"No! Frankly, I'm not."

"Well, well, we must wait for more evidence, before we argue about it," said Challis, but they sat on over the breakfast-table, waiting for the child to put in an appearance, and their conversation hovered over the topic of his intelligence.

"Half-past ten?" Challis ejaculated at last, with surprise. "We are getting into slack habits, Lewes." He rose and rang the bell.

"Apparently the Stott infant has had enough of it," suggested Lewes. "Perhaps he has exhausted the interest of dictionary illustrations."

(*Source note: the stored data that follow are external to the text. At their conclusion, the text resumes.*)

Definition set_participant_status (event_id organizer_id participant_id : UUID)
    (next_status : ParticipationStatus.t) : Tx (N * EventParticipant.t) :=
  if bool_decide (next_status ≠ ParticipationStatus.APPROVED ∧
                  next_status ≠ ParticipationStatus.REJECTED) then
    raise (HTTPException 400 "Invalid status change")
  else
    let* event := query (select_event event_id) in
    let* event := lift (one_or_none event) in
    match event with
    | None => raise (HTTPException 404 "Event not found")
    | Some event =>
      if bool_decide (Event.created_by event ≠ organizer_id) then
        raise (HTTPException 403 "Forbidden")
      else
        let* rows := query (select_participant_in participant_id event_id) in
        let* p := lift (one_or_none rows) in
        match p with
        | None => raise (HTTPException 404 "Participant not found")
        | Some (id, p) =>
          let* _ :=
            if bool_decide (next_status = ParticipationStatus.APPROVED) then
              match Event.capacity event with
              | Some capacity =>
                  let* approved_count := query (_count_approved event_id) in
                  if bool_decide (capacity ≤ approved_count) then
                    raise (HTTPException 400 "Cannot approve: event is full")
                  else ret tt
              | None => ret tt
              end
            else ret tt in
          let p := EventParticipant.set_status next_status p in
          let* _ := write_participant id p in
          ret (id, p)
        end
    end.

Record EventStatsOut := mkStats {
  approved_count : Z;
  pending_count : Z;
  rejected_count : Z;
  canceled_count : Z;
  need_ride_count : Z;
  offer_ride_count : Z;
  seats_offered_total : Z;
  seats_accepted_total : Z;
  seats_remaining_total : Z;
  unmatched_riders_count : Z }.

Definition has_status_in (event_id : UUID) (status : ParticipationStatus.t)
    (r : N * EventParticipant.t) : Prop :=
  EventParticipant.event_id r.2 = event_id ∧ EventParticipant.status r.2 = status.
#[global] Instance has_status_in_dec e st r : Decision (has_status_in e st r).
Proof. unfold has_status_in. apply _. Defined.

Definition is_approved_mode_in (event_id : UUID) (mode : RideMode.t)
    (r : N * EventParticipant.t) : Prop :=
  EventParticipant.event_id r.2 = event_id ∧
  EventParticipant.status r.2 = ParticipationStatus.APPROVED ∧
  EventParticipant.ride_mode r.2 = mode.
#[global] Instance is_approved_mode_in_dec e md r : Decision (is_approved_mode_in e md r).
Proof. unfold is_approved_mode_in. apply _. Defined.

Definition is_accepted_in (event_id : UUID) (r : N * RideMatch.t) : Prop :=
  RideMatch.event_id r.2 = event_id ∧ RideMatch.status r.2 = RideMatchStatus.ACCEPTED.
#[global] Instance is_accepted_in_dec e r : Decision (is_accepted_in e r).
Proof. unfold is_accepted_in. apply _. Defined.

(** [func.coalesce(func.sum(...), 0)] *)
Definition sum_coalesce (xs : list Z) : Z := foldr Z.add 0 xs.

(** ** app/services/rides.py *)

Definition is_accepted_of (event_id driver_pid : UUID) (r : N * RideMatch.t) : Prop :=
  RideMatch.event_id r.2 = event_id ∧
  RideMatch.driver_participant_id r.2 = driver_pid ∧
  RideMatch.status r.2 = RideMatchStatus.ACCEPTED.
#[global] Instance is_accepted_of_dec e d r : Decision (is_accepted_of e d r).
Proof. unfold is_accepted_of. apply _. Defined.

Definition _accepted_count (event_id driver_pid : UUID) (s : Session) : Z :=
  Z.of_nat (length (select_matches (is_accepted_of event_id driver_pid) s)).

Definition _ensure_compatible_and_seat (event_id driver_pid rider_pid : UUID) : Tx unit :=
  let* rows := query (select_participant_in driver_pid event_id) in
  let* driver := lift (one_or_none rows) in
  let* rows := query (select_participant_in rider_pid event_id) in
  let* rider := lift (one_or_none rows) in
  match driver, rider with
  | Some (driver_id, driver), Some (rider_id, rider) =>
    if bool_decide (driver_id = rider_id) then
      raise (HTTPException 400 "Driver and rider must be different")
    else if bool_decide (EventParticipant.status driver ≠ ParticipationStatus.APPROVED ∨
                         EventParticipant.status rider ≠ ParticipationStatus.APPROVED) then
      raise (HTTPException 400 "Both participants must be approved")
    else if bool_decide (EventParticipant.ride_mode driver ≠ RideMode.OFFER) then
      raise (HTTPException 400 "Driver is not offering")
    else if bool_decide (EventParticipant.ride_mode rider ≠ RideMode.NEED) then
      raise (HTTPException 400 "Rider does not need a ride")
    else
      let* accepted := query (_accepted_count event_id driver_id) in
      if bool_decide (EventParticipant.seats_offered driver ≤ accepted) then
        raise (HTTPException 400 "No seats remaining for this driver")
      else ret tt
  | _, _ => raise (HTTPException 404 "Driver or rider not found")
  end.

Definition create_match (event_id created_by driver_pid rider_pid : UUID)
    (new_id : UUID) (now : Z) : Tx (N * RideMatch.t) :=
  let* _ := _ensure_compatible_and_seat event_id driver_pid rider_pid in
  let m := RideMatch.mk event_id driver_pid rider_pid RideMatchStatus.PROPOSED
             created_by now in
  let* _ := add_match new_id m in
  ret (new_id, m).

(** [select(RideMatch).where(RideMatch.id == match_id)] and
    [select(EventParticipant).where(EventParticipant.id == ...)]:
    look-ups by primary key. *)
Definition select_match (match_id : UUID) (s : Session) : list (N * RideMatch.t) :=
  option_list ((λ m, (match_id, m)) <$> ride_matches s !! match_id).
Definition select_participant (participant_id : UUID) (s : Session) :
    list (N * EventParticipant.t) :=
  option_list ((λ p, (participant_id, p)) <$> event_participants s !! participant_id).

"We shall see," replied Challis, and then to a deferentially appearing Heathcote he said: "Has Master Stott come this morning?"

"No, sir. Leastways, no one 'asn't let 'im in, sir."

"It may be that he is mentally collating the results of the past two days' reading," said Challis, as he and Lewes made their way to the library.

"Oh!" was all Lewes's reply, but it conveyed much of impatient contempt for his employer's attitude.

Challis only smiled.

When they entered the library they found the Wonder hard at work, and he had, of his own initiative, adopted the plan ironically suggested by Lewes, for he had succeeded in transferring the Dictionary volumes to the chair, and he was deep in volume one, of the eleventh edition of the Encyclopædia Britannica.